EXERCISE DATA
:::::

Lemma rep_movsb_run n rsi o m0 m1 : paged m0 m1 → m0 0x1004 = 0 → rsi + N.of_nat n ≤ 0x200000 → o + N.of_nat n ≤ 0x3f0000 →
  ∃ m2, rep_movsb PAGE_TABLE n rsi (KERNEL_START_VIRT + o) m1 = Ok m2 ∧ outside_kernel m1 m2 ∧ paged m0 m2 ∧
    ∀ a, bytes_of m2 a = if (KERNEL_START_PHYS + o <=? a) && (a <? KERNEL_START_PHYS + o + N.of_nat n)
      then bytes_of m1 (rsi + (a - (KERNEL_START_PHYS + o))) else bytes_of m1 a.
Proof.
  revert rsi o m1. induction n as [|n IH]; intros rsi o m1 HP Hz Hs Ho.
  - exists m1. split; [done|]. split; [done|]. split; [done|]. intros a. unfold KERNEL_START_PHYS.
    destruct (N.leb_spec (0x200000 + o) a), (N.ltb_spec a (0x200000 + o + N.of_nat 0)); cbn [andb]; done || lia.
  - cbn [rep_movsb]. unfold read_byte, phys. rewrite (lower_translate m0 m1 HP) by (done || lia). mred.
    destruct (write_byte_run m0 m1 HP (bytes_of m1 rsi) o) as (-> & Hout & HP' & Hb); [apply E820.le_byte_lt|lia|]. mred.
    set (m1' := movb _ _ _) in *. clearbody m1'.
    rewrite !addq_small by (unfold KERNEL_START_VIRT; lia). rewrite <-N.add_assoc.
    destruct (IH (rsi + 1) (o + 1) m1' HP' Hz) as (m2 & -> & Hout2 & HP2 & Hb2); [lia..|]. exists m2. split; [done|].
    split; [by eapply outside_trans|]. split; [done|]. intros a. rewrite Hb2, !Hb. unfold KERNEL_START_PHYS in *.
    destruct (N.leb_spec (0x200000 + (o + 1)) a), (N.ltb_spec a (0x200000 + (o + 1) + N.of_nat n)), (N.leb_spec (0x200000 + o) a),
      (N.ltb_spec a (0x200000 + o + N.of_nat (S n))), (N.eqb_spec a (0x200000 + o)); cbn [andb]; try lia; try done.
    + rewrite (proj2 (N.eqb_neq _ _)) by lia. f_equal. lia.
    + f_equal. lia.
Qed.

Lemma rep_stosb_run n al o m0 m1 : paged m0 m1 → al < 256 → o + N.of_nat n ≤ 0x3f0000 →
  ∃ m2, rep_stosb PAGE_TABLE n al (KERNEL_START_VIRT + o) m1 = Ok m2 ∧ outside_kernel m1 m2 ∧ paged m0 m2 ∧
    ∀ a, bytes_of m2 a = if (KERNEL_START_PHYS + o <=? a) && (a <? KERNEL_START_PHYS + o + N.of_nat n) then al else bytes_of m1 a.
Proof.
  revert o m1. induction n as [|n IH]; intros o m1 HP Hal Ho.
  - exists m1. split; [done|]. split; [done|]. split; [done|]. intros a. unfold KERNEL_START_PHYS.
    destruct (N.leb_spec (0x200000 + o) a), (N.ltb_spec a (0x200000 + o + N.of_nat 0)); cbn [andb]; done || lia.
  - cbn [rep_stosb]. destruct (write_byte_run m0 m1 HP al o) as (-> & Hout & HP' & Hb); [done|lia|]. mred.
    set (m1' := movb _ _ _) in *. clearbody m1'.
    rewrite addq_small by (unfold KERNEL_START_VIRT; lia). rewrite <-N.add_assoc.
    destruct (IH (o + 1) m1' HP' Hal) as (m2 & -> & Hout2 & HP2 & Hb2); [lia|]. exists m2. split; [done|].
    split; [by eapply outside_trans|]. split; [done|]. intros a. rewrite Hb2, !Hb. unfold KERNEL_START_PHYS in *.
    destruct (N.leb_spec (0x200000 + (o + 1)) a), (N.ltb_spec a (0x200000 + (o + 1) + N.of_nat n)), (N.leb_spec (0x200000 + o) a),
      (N.ltb_spec a (0x200000 + o + N.of_nat (S n))), (N.eqb_spec a (0x200000 + o)); cbn [andb]; lia || done.
Qed.

(** The kernel in its place, and its zeroed data. *)
Record loaded (img : image) (m m' : dwords) : Prop := {
  ld_image k : k < kernel_size img → bytes_of m' (KERNEL_START_PHYS + k) = bytes_of m (lma_start img + k);
  ld_bss k : k < bss_size img → bytes_of m' (KERNEL_START_PHYS + 0x100000 + k) = 0;
  ld_low a : 0x4000 ≤ a < 0xb8000 → bytes_of m' a = bytes_of m a;
}.

Lemma lm_start_run img m0 m1 : image_fits img → paged m0 m1 → m0 0x1004 = 0 →
  ∃ m2, lm_start img PAGE_TABLE m1 = Ok m2 ∧ paged m0 m2 ∧ loaded img m1 m2.
Proof.
  intros [[Hlo Hhi] Hbss] HP Hz. unfold lm_start. rewrite <-(N.add_0_r KERNEL_START_VIRT).
  destruct (rep_movsb_run (N.to_nat (kernel_size img)) (lma_start img) 0 m0 m1 HP Hz) as (m2 & -> & _ & HP2 & Hb2); [lia..|]. mred.
  change bss_start with (KERNEL_START_VIRT + 0x100000).
  destruct (rep_stosb_run (N.to_nat (bss_size img)) 0 0x100000 m0 m2 HP2) as (m3 & Hm3 & _ & HP3 & Hb3); [done|lia|].
  exists m3. split; [exact Hm3|]. split; [exact HP3|]. rewrite N2Nat.id in Hb2, Hb3. unfold KERNEL_START_PHYS in *. split.
  - intros k Hk. unfold KERNEL_START_PHYS. rewrite Hb3, (proj2 (N.leb_gt (0x200000 + 0x100000) _)), Hb2 by lia. cbn [andb].
    rewrite (proj2 (N.leb_le _ _)), (proj2 (N.ltb_lt _ _)) by lia. cbn [andb]. f_equal. lia.
  - intros k Hk. unfold KERNEL_START_PHYS. rewrite Hb3, (proj2 (N.leb_le _ _)), (proj2 (N.ltb_lt _ _)) by lia. done.
  - intros a Ha. rewrite Hb3, Hb2, !(proj2 (N.leb_gt _ a)) by lia. done.
Qed.

Lemma clear_screen_frame m a : ¬ (0xb8000 ≤ a < 0xb8fa0) → clear_screen m a = m a.
Proof. intros Ha. apply rep_stosl_run; [by rewrite N2Nat.id|done|]. rewrite N2Nat.id. lia. Qed.

(** 25 rows of 80 blank cells. *)
Lemma clear_screen_run m k : k < 1000 → clear_screen m (0xb8000 + 4 * k) = 0x07000700.
Proof. intros Hk. apply rep_stosl_run; [by rewrite N2Nat.id|done|]. by rewrite N2Nat.id. Qed.

(** Memory as the kernel finds it. *)
Record booted (img : image) (tmptable : N) (map : list MemoryMapEntry) (c : cpu) (m m' : dwords) : Prop := {
  bo_mode : code c = Bits64 ∧ long_active c = true ∧ cr3 c = PAGE_TABLE;
  bo_tables : boot_complete PAGE_TABLE tmptable map (tables_in m');
  bo_space v p : KERNEL_START_VIRT ≤ v < W64 → translate PAGE_TABLE (tables_in m') v = Some p ↔ kernel_maps v p;
  bo_loaded : loaded img m m';
}.

Lemma startup_run `{Processor} img tmptable map eflags c m :
  capable eflags → image_fits img → map_fits map → on_stack tmptable → first_pages_zero m → m 0x1004 = 0 →
  ∃ c' m', startup img eflags c m = Ok (c', m') ∧ booted img tmptable map c' m m'.
Proof.
  intros Hcap Himg HF HS Hz Hu. unfold startup, pm_start. destruct load_segments_run as [-> ->].
  destruct (enter_protected_run c) as (v & -> & Hpe & _). mred. destruct (checks_run eflags Hcap) as ((f & ->) & ->). mred.
  set (ms := clear_screen m). pose proof (clear_screen_frame m) as Hs. fold ms in Hs.
  clearbody ms.
  assert (ms 0x1004 = 0) as Hu' by (rewrite Hs by lia; exact Hu).
  destruct (set_up_paging_run ms) as (m1 & -> & HP). mred.
  destruct (enter_long_run (mkCpu v (cr3 c) (cr4 c) (efer c) Bits32) Hpe) as (c' & -> & Hc & Hl & Hcr). mred. rewrite Hcr.
  destruct (lm_start_run img ms m1 Himg HP Hu') as (m2 & -> & HP2 & [L1 L2 L3]). mred.
  assert (entry PAGE_TABLE m2 = Ok (clear_lower m2)) as ->.
  { unfold entry, phys. change PAGE_TABLE_ADDR with (KERNEL_START_VIRT + 0x3f0000). by rewrite (kernel_space ms m2 HP2) by lia. }
  mred. exists c', (clear_lower m2). split; [done|].
  assert (∀ a, a < 0x5f0000 → bytes_of (clear_lower m2) a = bytes_of m2 a) as Hcl
    by (intros a Ha; unfold bytes_of, clear_lower, PAGE_TABLE; by rewrite !movl_ne by lia).
  assert (∀ a, 0x4000 ≤ a < 0xb8000 → bytes_of m1 a = bytes_of m a) as Hlow
    by (intros a Ha; unfold bytes_of; rewrite (pd_between _ _ HP), Hs by lia; done).
  destruct Himg as [[Hlo Hhi] Hbss]. split.
  - done.
  - apply (boot_is_complete ms m2 HP2); [done|done|]. intros a Ha Ha4. unfold DYNMEM_START_PHYS in Ha. rewrite Hs by lia. by apply Hz.
  - intros w p Hw. by apply (boot_translate ms m2 HP2).
  - unfold KERNEL_START_PHYS in *. split.
    + intros k Hk. unfold KERNEL_START_PHYS. rewrite Hcl, L1 by lia. apply Hlow. lia.
    + intros k Hk. unfold KERNEL_START_PHYS. rewrite Hcl by lia. by apply L2.
    + intros a Ha. rewrite Hcl, L3 by lia. by apply Hlow.
Qed.

(** ** [panic32] *)
Definition lm_failmsg : list N := Detect.asciz "This computer does not support 64bit mode"%string.

Definition stosw (ax edi : N) (m : dwords) : dwords := movb (ax / 256) (edi + 1) (movb (ax mod 256) edi m).

(** The message at [esi] in white on black; then the processor stops. *)
Fixpoint print_message (ah : N) (esi : list N) (edi : N) (m : dwords) : dwords :=
  match esi with
  | [] => m
  | al :: esi => if al =? 0 then m else print_message ah esi (addl edi 2) (stosw (al + 256 * ah) edi m)
  end.
Definition panic32 (m : dwords) : dwords := print_message 0x07 lm_failmsg 0xb8000 m.

Lemma print_message_run ah s edi m : ah < 256 → Forall (λ al, 0 < al < 256) s → edi + 2 * vlen s < W32 →
  let m' := print_message ah (s ++ [0]) edi m in
  (∀ i al, s !! N.to_nat i = Some al → bytes_of m' (edi + 2 * i) = al ∧ bytes_of m' (edi + 2 * i + 1) = ah) ∧
  ∀ a, ¬ (edi ≤ a < edi + 2 * vlen s) → bytes_of m' a = bytes_of m a.
Proof.
  intros Ha Hs. revert edi m. induction Hs as [|al s [Hal Hal'] Hs IH]; intros edi m Hlt; cbn [print_message app]; [split; [done|]|].
  { intros a _. by rewrite N.eqb_refl. }
  rewrite vlen_cons in *. rewrite (proj2 (N.eqb_neq al 0)), addl_small by lia.
  destruct (IH (edi + 2) (stosw (al + 256 * ah) edi m)) as [H1 H2]; [lia|]. set (m' := print_message _ _ _ _) in *. clearbody m'.
  assert (∀ a, bytes_of (stosw (al + 256 * ah) edi m) a = if a =? edi + 1 then ah else if a =? edi then al else bytes_of m a) as Hw.
  { intros a. unfold stosw. replace ((al + 256 * ah) / 256) with ah by lia. replace ((al + 256 * ah) mod 256) with al by lia.
    by rewrite !bytes_of_movb. }
  split.
  - intros i x Hi. destruct (decide (i = 0)) as [->|Hne].
    + injection Hi as <-. rewrite N.mul_0_r, N.add_0_r, !H2, !Hw, !N.eqb_refl by lia. by rewrite (proj2 (N.eqb_neq edi _)) by lia.
    + replace (N.to_nat i) with (S (N.to_nat (i - 1))) in Hi by lia. destruct (H1 _ _ Hi) as [<- <-]. split; f_equal; lia.
  - intros a Hna. rewrite H2, Hw, !(proj2 (N.eqb_neq a _)) by lia. done.
Qed.

(** The screen was blank before. *)
Lemma panic32_screen m i al : lm_failmsg !! N.to_nat i = Some al → al ≠ 0 →
  bytes_of (panic32 (clear_screen m)) (0xb8000 + 2 * i) = al ∧ bytes_of (panic32 (clear_screen m)) (0xb8000 + 2 * i + 1) = 7.
Proof.
  intros Hi Hne. destruct (print_message_run 7 (take 41 lm_failmsg) 0xb8000 (clear_screen m)) as [H1 _].
  - done.
  - vm_compute. repeat constructor.
  - vm_compute. done.
  - change (take 41 lm_failmsg ++ [0]) with lm_failmsg in H1. apply H1. apply lookup_lt_Some in Hi as Hlt. change (length lm_failmsg) with 42%nat in Hlt.
    destruct (decide (N.to_nat i < 41)%nat); [by rewrite lookup_take_lt|].
    replace (N.to_nat i) with 41%nat in Hi by lia. vm_compute in Hi. injection Hi as <-. done.
Qed.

:::::

REQUIRED WORK
Could you return, word for word, only the lines running from the first line of the material above to the line that contains "destruct (write_byte_run m0 m1 HP (bytes_of", inclusive?

SOLUTION TO THIS PROBLEM
Lemma rep_movsb_run n rsi o m0 m1 : paged m0 m1 → m0 0x1004 = 0 → rsi + N.of_nat n ≤ 0x200000 → o + N.of_nat n ≤ 0x3f0000 →
  ∃ m2, rep_movsb PAGE_TABLE n rsi (KERNEL_START_VIRT + o) m1 = Ok m2 ∧ outside_kernel m1 m2 ∧ paged m0 m2 ∧
    ∀ a, bytes_of m2 a = if (KERNEL_START_PHYS + o <=? a) && (a <? KERNEL_START_PHYS + o + N.of_nat n)
      then bytes_of m1 (rsi + (a - (KERNEL_START_PHYS + o))) else bytes_of m1 a.
Proof.
  revert rsi o m1. induction n as [|n IH]; intros rsi o m1 HP Hz Hs Ho.
  - exists m1. split; [done|]. split; [done|]. split; [done|]. intros a. unfold KERNEL_START_PHYS.
    destruct (N.leb_spec (0x200000 + o) a), (N.ltb_spec a (0x200000 + o + N.of_nat 0)); cbn [andb]; done || lia.
  - cbn [rep_movsb]. unfold read_byte, phys. rewrite (lower_translate m0 m1 HP) by (done || lia). mred.
    destruct (write_byte_run m0 m1 HP (bytes_of m1 rsi) o) as (-> & Hout & HP' & Hb); [apply E820.le_byte_lt|lia|]. mred.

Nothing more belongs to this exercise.